In 1895, Michael Cleary left temporarily for Chicago in an attempt to rescue his business, and during the next three years he traveled frequently in search of a better climate to alleviate his failing health. In 1895, her daughter Rosemarie died at the age of three. Two years later, Kate gave birth to another son (Edward) in 1897. In 1898 her husband sold the lumber business and moved the family to Chicago.

In 1902, Cleary voluntarily entered a private sanitarium for an addiction to morphine. The following year she was admitted to the Illinois Northern Hospital for the Insane in Elgin, Illinois in order to recover from her morphine dependency. The hospital pronounced her sane in the spring of 1904. In 1905, her husband attempted to commit Cleary involuntarily to an insane asylum, but his attempt was thwarted by a court battle in which a jury determined that she was sane. She died soon thereafter at the age of 41, succumbing to a heart condition she had endured most of her life.

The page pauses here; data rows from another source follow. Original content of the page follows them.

(** ** The swaps of an unfinished pass *)

Lemma swap_loop_carry fuel k pre x l :
  (carry k x l).2 = 0 -> length l < fuel ->
  swap_loop fuel k (length pre) (pre ++ x :: l) = Done (pre ++ (carry k x l).1).
Proof.
  revert fuel k pre x. induction l as [|y l IH]; intros fuel k pre x Hk Hf;
    (destruct fuel as [|fuel]; [lia|]); cbn [swap_loop]; destruct (Nat.ltb_spec 0 k) as [Hpos|Hz].
  - simpl in Hk. lia.
  - replace k with 0 by lia. by rewrite carry_0.
  - rewrite (get_at_Done _ (length pre) x) by (by apply list_lookup_middle). bind_done.
    rewrite (get_at_Done _ _ y).
    2:{ rewrite lookup_app_r by lia. by replace (length pre + 1 - length pre) with 1 by lia. }
    bind_done. simpl in Hk. simpl carry.
    destruct (y <? x) eqn:E.
    + destruct k as [|k]; [lia|]. rewrite set_at_Done by (rewrite length_app; simpl; lia).
      bind_done.
      rewrite insert_app_r_alt, Nat.sub_diag by lia. simpl (<[0:=y]> _).
      rewrite set_at_Done by (rewrite length_app; simpl; lia). bind_done.
      rewrite insert_app_r_alt by lia. replace (length pre + 1 - length pre) with 1 by lia.
      simpl (<[1:=x]> _). specialize (IH fuel k (pre ++ [y]) x).
      rewrite length_app, <- !(assoc_L (++)) in IH. simpl in IH. rewrite Nat.sub_succ, Nat.sub_0_r.
      destruct (carry k x l) as [t rest]. simpl in *. apply IH; [done|lia].
    + specialize (IH fuel k (pre ++ [x]) y). rewrite length_app, <- !(assoc_L (++)) in IH. simpl in IH.
      destruct (carry k y l) as [t rest]. simpl in *. apply IH; [done|lia].
  - replace k with 0 by lia. by rewrite carry_0.
Qed.
Lemma swap_loop_pass k l :
  (pass k l).2 = 0 -> swap_loop (S (length l)) k 0 l = Done (pass k l).1.
Proof.
  destruct l as [|x l]; intros Hk; [simpl in Hk; by subst k|].
  apply (swap_loop_carry _ k [] x l); [done|simpl; lia].
Qed.

(** ** Counting the larger values *)

Section Rank.
Context (l rk : list nat) (Hl : NoDup l) (Hperm : rk ≡ₚ l) (Hs : StronglySorted lt rk).

Lemma ranked_NoDup : NoDup rk.
Proof. by rewrite Hperm. Qed.
Lemma binary_search_rank v : v ∈ l -> exists r, binary_search rk v = Some r /\ rk !! r = Some v.
Proof.
  intros Hv. rewrite <- Hperm in Hv. unfold binary_search.
  destruct (list_find (eq v) rk) as [[r u]|] eqn:E.
  - apply list_find_Some in E as (Hr & <- & _). by exists r.
  - apply list_find_None in E. rewrite Forall_forall in E. by apply E in Hv.
Qed.
Lemma elem_take_rank r v u : rk !! r = Some v -> u ∈ take r rk <-> u ∈ rk /\ u < v.
Proof.
  intros Hr. pose proof (take_drop_middle rk r v Hr) as E.
  rewrite <- E in Hs. apply StronglySorted_app in Hs as (Hlt & _ & Hs2).
  apply StronglySorted_cons in Hs2 as [Hgt _]. rewrite Forall_forall in Hgt. split.
  - intros Hu. split; [by eapply subseteq_take|]. apply Hlt; [done|constructor].
  - intros [Hu Huv]. rewrite <- E in Hu. apply elem_of_app in Hu as [?|[->|Hu]%elem_of_cons]; [done|lia|].
    apply Hgt in Hu. lia.
Qed.
(** The ranks below that of [v] that have been seen are the smaller values
    before it. *)
Lemma seen_smaller r v pre :
  rk !! r = Some v -> v ∉ pre -> NoDup pre -> (forall u, u ∈ pre -> u ∈ l) ->
  range_sum (unplaced rk pre) 0 r + larger v pre = length pre.
Proof.
  intros Hr Hv Hpre Hin. rewrite unplaced_sum.
  assert (List.filter (fun u => bool_decide (u ∈ pre)) (take r rk) ≡ₚ List.filter (fun u => u <? v) pre) as ->.
  { apply NoDup_Permutation.
    - apply NoDup_List_filter. eapply sublist_NoDup; [apply ranked_NoDup|apply sublist_take].
    - by apply NoDup_List_filter.
    - intros u. rewrite !list_elem_of_In, !List.filter_In, <- !list_elem_of_In.
      rewrite bool_decide_eq_true, Nat.ltb_lt, (elem_take_rank r v u Hr), Hperm. naive_solver. }
  unfold larger. clear -Hv. induction pre as [|u pre IH]; [done|]. simpl.
  apply not_elem_of_cons in Hv as [Hne Hv]. specialize (IH Hv).
  destruct (Nat.ltb_spec u v), (Nat.ltb_spec v u); simpl; lia.
Qed.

== Critical response and legacy ==
By the end of her life, Kate McPhelim Cleary published hundreds of stories, essays, and poems, as well as one novel, The Gallant Lady in 1897. In 1898, she was named by The Chicago Chronicle as "One of the three leading women humorists in Chicago". Her short stories regularly appeared in such publications as The Chicago Tribune, Puck, Belford's Monthly, The Chicago Daily News, McClure's, Good Housekeeping, Cosmopolitan, St. Nicholas, and The Youth's Companion. Her poem "Nebraska" was recited at the World's Columbian Exposition in Chicago in 1893. Her feminist novel Like a Gallant Lady was received favorably by the critical press, which compared her novel to the works of Hamlin Garland.

== Selected works ==
- "The Lady of Lynhurst" (1886)
- "Vella Vernel" (1887)
- Feet of Clay (1893)
- "Nebraska" (1893)
- "Told on a Prairie Schooner' (1893)
- "The New Man" (1895)
- "A Prairie Sketch" (1895)
- "Dust Storm" (1895)
- Like a Gallant Lady (1897)
- "Jim Peterson’s Pension" (1899)
- "The Rebellion of Mrs. McLelland" (1899)
- "An Ornament to Society" (1899)
- "The Road That Didn’t Lead Anywhere" (1899)
- "His Onliest One" (1899)
- "How Jimmy Ran Away" (1899)
- "Sent to Syringa" (1899)
- "The Stepmother" (1901)

== Adaptations ==

- In 2001, the Radio Tales series produced the radio drama Feet of Clay, which was an adaptation of Kate McPhelim Cleary's short story of the same name, as published in Belford's Monthly magazine in 1893. The radio drama adaptation premiered on National Public Radio and is subsequently broadcast on XM Satellite Radio.